> _Task input_
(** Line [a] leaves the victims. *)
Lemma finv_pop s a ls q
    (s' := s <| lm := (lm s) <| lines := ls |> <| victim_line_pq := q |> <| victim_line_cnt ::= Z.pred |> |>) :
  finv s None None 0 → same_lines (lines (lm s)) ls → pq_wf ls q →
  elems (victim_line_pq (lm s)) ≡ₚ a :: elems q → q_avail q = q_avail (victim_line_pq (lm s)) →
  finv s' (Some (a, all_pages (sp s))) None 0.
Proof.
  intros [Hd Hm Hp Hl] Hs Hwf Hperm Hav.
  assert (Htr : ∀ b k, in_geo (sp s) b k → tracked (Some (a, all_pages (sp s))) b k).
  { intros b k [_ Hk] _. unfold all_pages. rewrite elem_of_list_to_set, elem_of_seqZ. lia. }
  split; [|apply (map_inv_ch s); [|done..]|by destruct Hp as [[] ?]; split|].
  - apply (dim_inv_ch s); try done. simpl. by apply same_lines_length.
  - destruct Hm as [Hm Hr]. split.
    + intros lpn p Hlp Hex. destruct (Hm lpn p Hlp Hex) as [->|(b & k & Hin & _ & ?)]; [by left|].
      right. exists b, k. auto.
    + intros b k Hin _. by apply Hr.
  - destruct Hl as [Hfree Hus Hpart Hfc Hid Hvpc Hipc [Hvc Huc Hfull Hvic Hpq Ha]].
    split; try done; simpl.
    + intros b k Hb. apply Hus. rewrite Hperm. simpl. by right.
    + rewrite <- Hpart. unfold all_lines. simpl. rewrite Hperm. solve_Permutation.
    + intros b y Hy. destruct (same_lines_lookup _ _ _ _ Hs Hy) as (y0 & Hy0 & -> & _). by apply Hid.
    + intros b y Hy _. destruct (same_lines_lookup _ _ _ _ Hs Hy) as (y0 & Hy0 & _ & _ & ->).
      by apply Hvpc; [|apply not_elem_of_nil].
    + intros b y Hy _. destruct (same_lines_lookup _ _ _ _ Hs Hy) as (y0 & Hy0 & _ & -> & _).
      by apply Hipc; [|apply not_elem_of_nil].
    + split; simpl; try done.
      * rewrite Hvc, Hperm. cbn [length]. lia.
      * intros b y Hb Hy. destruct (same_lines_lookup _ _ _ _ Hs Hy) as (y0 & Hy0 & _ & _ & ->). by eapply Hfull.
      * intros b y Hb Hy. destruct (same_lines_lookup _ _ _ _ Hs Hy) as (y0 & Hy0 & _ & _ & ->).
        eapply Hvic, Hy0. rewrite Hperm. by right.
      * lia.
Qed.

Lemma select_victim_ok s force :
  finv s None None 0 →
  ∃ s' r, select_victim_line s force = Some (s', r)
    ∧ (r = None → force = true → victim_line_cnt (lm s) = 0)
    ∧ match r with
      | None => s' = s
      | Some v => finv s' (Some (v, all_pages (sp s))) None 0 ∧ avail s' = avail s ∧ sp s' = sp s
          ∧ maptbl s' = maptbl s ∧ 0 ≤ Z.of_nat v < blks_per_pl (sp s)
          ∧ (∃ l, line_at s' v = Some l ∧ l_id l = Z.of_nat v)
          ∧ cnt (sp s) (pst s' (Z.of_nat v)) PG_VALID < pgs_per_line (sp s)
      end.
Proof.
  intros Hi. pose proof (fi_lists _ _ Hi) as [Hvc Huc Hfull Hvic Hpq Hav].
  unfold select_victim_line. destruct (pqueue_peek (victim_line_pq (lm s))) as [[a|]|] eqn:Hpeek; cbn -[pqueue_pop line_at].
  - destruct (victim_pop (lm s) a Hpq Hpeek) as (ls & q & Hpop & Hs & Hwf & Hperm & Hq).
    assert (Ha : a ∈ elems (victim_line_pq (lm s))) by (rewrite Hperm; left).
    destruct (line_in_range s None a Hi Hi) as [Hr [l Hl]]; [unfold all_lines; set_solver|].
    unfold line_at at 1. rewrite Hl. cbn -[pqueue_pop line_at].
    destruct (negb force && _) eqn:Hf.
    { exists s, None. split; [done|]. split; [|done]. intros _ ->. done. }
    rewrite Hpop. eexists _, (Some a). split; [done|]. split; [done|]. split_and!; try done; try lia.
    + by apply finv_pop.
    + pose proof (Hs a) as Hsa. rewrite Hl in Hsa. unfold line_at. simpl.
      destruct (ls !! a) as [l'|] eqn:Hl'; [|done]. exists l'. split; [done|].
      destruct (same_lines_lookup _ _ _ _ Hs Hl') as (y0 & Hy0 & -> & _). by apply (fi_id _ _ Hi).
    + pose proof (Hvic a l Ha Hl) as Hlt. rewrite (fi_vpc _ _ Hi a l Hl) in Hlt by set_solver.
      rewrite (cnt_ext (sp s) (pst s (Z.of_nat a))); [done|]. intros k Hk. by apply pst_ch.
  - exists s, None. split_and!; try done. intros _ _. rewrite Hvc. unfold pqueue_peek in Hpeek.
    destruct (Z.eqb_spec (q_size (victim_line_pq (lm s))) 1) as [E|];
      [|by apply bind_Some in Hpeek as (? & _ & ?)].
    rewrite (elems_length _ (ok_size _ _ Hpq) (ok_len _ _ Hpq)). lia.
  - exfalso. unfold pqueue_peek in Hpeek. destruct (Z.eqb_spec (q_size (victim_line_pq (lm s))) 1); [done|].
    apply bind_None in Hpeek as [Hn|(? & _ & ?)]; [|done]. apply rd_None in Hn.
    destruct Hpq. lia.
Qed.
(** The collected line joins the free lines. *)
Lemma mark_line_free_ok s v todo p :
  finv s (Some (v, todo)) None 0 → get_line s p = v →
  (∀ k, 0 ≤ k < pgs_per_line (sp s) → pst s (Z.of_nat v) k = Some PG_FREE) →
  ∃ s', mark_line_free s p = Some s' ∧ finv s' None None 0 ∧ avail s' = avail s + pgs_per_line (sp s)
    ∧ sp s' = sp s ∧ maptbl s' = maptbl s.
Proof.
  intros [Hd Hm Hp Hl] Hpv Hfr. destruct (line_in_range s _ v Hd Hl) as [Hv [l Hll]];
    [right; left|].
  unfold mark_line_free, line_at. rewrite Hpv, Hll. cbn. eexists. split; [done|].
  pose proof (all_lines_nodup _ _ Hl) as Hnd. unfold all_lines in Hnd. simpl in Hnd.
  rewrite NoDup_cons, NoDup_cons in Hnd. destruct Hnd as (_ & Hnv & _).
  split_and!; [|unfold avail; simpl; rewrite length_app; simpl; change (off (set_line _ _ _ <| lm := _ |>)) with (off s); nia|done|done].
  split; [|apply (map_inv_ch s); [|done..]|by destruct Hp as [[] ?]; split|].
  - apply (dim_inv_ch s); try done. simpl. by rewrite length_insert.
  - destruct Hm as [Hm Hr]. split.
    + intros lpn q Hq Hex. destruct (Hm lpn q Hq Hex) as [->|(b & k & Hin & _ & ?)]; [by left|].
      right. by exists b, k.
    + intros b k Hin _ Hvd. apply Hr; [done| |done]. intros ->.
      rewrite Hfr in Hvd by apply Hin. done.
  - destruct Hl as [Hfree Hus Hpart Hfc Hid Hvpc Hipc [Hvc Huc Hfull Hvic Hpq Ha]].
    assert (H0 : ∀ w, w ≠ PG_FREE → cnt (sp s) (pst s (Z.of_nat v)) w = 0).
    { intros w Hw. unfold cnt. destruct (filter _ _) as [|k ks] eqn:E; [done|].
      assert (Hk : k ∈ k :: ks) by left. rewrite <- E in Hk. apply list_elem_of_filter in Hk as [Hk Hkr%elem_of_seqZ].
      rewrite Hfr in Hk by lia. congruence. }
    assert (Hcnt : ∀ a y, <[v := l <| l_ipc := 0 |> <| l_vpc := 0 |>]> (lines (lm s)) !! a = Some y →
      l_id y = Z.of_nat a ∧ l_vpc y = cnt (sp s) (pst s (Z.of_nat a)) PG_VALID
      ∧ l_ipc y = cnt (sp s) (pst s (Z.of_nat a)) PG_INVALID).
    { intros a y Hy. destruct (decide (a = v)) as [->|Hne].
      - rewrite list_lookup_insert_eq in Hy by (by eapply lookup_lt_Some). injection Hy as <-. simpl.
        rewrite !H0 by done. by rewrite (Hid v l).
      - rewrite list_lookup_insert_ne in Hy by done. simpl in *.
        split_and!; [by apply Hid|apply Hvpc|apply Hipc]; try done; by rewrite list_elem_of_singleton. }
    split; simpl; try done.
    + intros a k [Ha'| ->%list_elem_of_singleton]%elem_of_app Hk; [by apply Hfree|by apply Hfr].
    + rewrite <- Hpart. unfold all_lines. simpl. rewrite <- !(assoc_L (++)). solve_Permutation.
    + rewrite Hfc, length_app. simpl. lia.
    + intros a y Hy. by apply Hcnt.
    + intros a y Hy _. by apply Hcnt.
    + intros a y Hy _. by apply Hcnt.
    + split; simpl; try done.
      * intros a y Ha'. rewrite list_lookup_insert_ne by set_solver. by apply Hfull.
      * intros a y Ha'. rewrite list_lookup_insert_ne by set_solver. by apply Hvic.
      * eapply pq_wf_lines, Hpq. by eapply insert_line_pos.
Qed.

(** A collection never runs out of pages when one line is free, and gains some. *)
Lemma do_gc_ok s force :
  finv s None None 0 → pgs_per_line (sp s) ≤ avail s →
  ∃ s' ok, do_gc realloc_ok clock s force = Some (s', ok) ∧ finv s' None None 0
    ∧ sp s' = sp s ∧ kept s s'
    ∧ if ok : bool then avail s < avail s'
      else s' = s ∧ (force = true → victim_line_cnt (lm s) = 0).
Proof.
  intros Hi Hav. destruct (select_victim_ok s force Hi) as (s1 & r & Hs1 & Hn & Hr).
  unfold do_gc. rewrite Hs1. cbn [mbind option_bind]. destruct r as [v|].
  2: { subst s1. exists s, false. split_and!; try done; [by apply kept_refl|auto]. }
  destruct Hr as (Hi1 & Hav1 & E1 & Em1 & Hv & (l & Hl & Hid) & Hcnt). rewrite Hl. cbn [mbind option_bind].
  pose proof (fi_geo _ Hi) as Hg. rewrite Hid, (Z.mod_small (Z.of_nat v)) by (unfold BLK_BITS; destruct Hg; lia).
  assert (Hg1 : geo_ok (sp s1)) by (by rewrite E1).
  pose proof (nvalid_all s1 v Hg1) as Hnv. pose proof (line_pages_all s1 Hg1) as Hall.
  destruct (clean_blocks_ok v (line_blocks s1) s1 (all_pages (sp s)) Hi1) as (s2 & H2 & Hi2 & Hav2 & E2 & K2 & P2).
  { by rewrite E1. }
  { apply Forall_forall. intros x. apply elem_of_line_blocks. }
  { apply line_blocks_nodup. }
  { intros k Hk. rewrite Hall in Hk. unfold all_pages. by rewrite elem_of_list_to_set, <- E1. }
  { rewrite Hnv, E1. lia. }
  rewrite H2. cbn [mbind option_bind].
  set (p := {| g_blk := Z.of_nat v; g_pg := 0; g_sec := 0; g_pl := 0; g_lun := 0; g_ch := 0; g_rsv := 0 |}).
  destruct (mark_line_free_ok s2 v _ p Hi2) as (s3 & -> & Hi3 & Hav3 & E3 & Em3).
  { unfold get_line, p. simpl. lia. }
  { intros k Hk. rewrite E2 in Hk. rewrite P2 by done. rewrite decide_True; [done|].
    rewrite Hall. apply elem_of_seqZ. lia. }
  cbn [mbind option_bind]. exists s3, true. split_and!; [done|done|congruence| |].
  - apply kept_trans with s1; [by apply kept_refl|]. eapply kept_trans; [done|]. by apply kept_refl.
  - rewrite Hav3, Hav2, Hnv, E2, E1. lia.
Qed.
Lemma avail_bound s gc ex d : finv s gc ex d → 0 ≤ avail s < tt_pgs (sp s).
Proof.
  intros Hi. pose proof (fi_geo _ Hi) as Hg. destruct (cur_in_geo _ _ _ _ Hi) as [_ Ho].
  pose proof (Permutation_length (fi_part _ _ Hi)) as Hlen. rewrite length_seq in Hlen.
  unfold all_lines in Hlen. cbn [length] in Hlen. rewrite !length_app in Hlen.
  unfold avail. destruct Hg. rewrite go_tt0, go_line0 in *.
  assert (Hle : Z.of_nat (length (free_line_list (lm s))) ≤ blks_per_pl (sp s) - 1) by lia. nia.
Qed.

> _Work item_
Look back at the data above. Transcribe exactly the lines starting at the line that contains "intros Hi Hav." and ending at the line that contains "destruct Hr as".

> _Completed task_
  intros Hi Hav. destruct (select_victim_ok s force Hi) as (s1 & r & Hs1 & Hn & Hr).
  unfold do_gc. rewrite Hs1. cbn [mbind option_bind]. destruct r as [v|].
  2: { subst s1. exists s, false. split_and!; try done; [by apply kept_refl|auto]. }
  destruct Hr as (Hi1 & Hav1 & E1 & Em1 & Hv & (l & Hl & Hid) & Hcnt). rewrite Hl. cbn [mbind option_bind].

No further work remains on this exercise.